Technical Analysis

Technical analysis takes a completely different approach to stock valuation. Instead of evaluating the company itself, it focuses entirely on what the market is doing.


Core Philosophy

  • Technical analysis studies past market data (primarily price and volume) to forecast future price movements
  • Based on the belief that all relevant information (financial data, news, market sentiment) is already reflected in the stock price
  • Does NOT evaluate the company's financial statements, management quality, or competitive position
  • Focuses on when to buy or sell, not what to buy

Think of it this way: A fundamental analyst reads the restaurant's menu and reviews before deciding where to eat. A technical analyst watches which restaurants have long lines and bets the trend will continue.

Key assumption: Market prices move in recognizable, repeating patterns driven by supply and demand

Exam Tip: Gotchas

  • Technical analysts do NOT try to find undervalued stocks. They believe supply and demand patterns repeat, so they focus on price action rather than company value.
  • "All information is already in the price" is a technical analysis assumption, not a fundamental one.

Tools and Indicators

Technical analysts use a variety of chart-based tools:

ToolWhat It Shows
Moving averagesSmoothed price trends over a set period (e.g., 50-day, 200-day)
Support levelsPrice floor where buying pressure historically prevents further decline
Resistance levelsPrice ceiling where selling pressure historically prevents further rise
Relative strengthHow a stock's price performance compares to a benchmark index
Volume analysisTrading volume confirms or contradicts price movements
  • A stock breaking above resistance on high volume signals a potential breakout
  • A stock falling below support on high volume signals a potential breakdown
  • Price movement on low volume is considered less reliable

Exam Tip: Gotchas

  • Volume confirms price movement. A breakout on high volume is more meaningful than one on low volume. If the exam describes a price move without strong volume, that signal is weaker.
  • Support and resistance are not guarantees. They are historical price levels where buying or selling pressure has appeared before. A break through these levels on high volume is a stronger signal.

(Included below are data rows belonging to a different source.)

Definition with_mtg (r : cf_row) (spend : Q) (mi mc mv : N) : cf_row :=
  mkCf (c_reportDate r) (c_dataSource r) (c_Media r) (c_CampaignID r) (c_Adset r)
       (c_AdsetID r) (c_Ads r) (c_AdsID r) (c_impressions r) spend mi mc mv.

(** The overwrite of one special CF row of the key. *)
Definition alloc_row (a : agg) (count total : N) (r : cf_row) : cf_row :=
  if N.eqb total 0 then
    with_mtg r (a_spend a / Py.QN count)
      (if N.ltb 0 count then int_round (Py.QN (a_m_imp a) / Py.QN count) else 0%N)
      (if N.ltb 0 count then int_round (Py.QN (a_m_clicks a) / Py.QN count) else 0%N)
      (if N.ltb 0 count then int_round (Py.QN (a_m_conv a) / Py.QN count) else 0%N)
  else
    let ratio := Py.QN (c_impressions r) / Py.QN total in
    with_mtg r (a_spend a * ratio)
      (int_round (Py.QN (a_m_imp a) * ratio))
      (int_round (Py.QN (a_m_clicks a) * ratio))
      (int_round (Py.QN (a_m_conv a) * ratio)).

Definition new_row (report_date : option string) (adset_id : string) (a : agg) : cf_row :=
  mkCf report_date "MTG" "Mintegral" (a_CampaignID a) (a_Adset a) adset_id
       (a_Ads a) (a_AdsID a) 0 (a_spend a) (a_m_imp a) (a_m_clicks a) (a_m_conv a).

Definition has_id (k : string) (r : cf_row) : bool := String.eqb (c_AdsetID r) k.

Section Merge.
Variable mtg_media_keywords : list string.
Variable report_date : option string.

Definition is_special (r : cf_row) : bool := _is_special_media mtg_media_keywords (c_Media r).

What Technical Analysis Does NOT Do

Frequently tested on the exam:

  • Does not attempt to determine a stock's intrinsic value
  • Does not analyze financial statements (income statements, balance sheets)
  • Does not consider earnings, revenue, or management quality
  • Does not evaluate industry conditions or competitive advantages

Exam Tip: Gotchas

  • The exam tests whether you can identify the method from the analyst's activities. Analyzing charts, patterns, volume data, or support/resistance levels = technical analysis. Calculating intrinsic value or reviewing financial statements = fundamental analysis.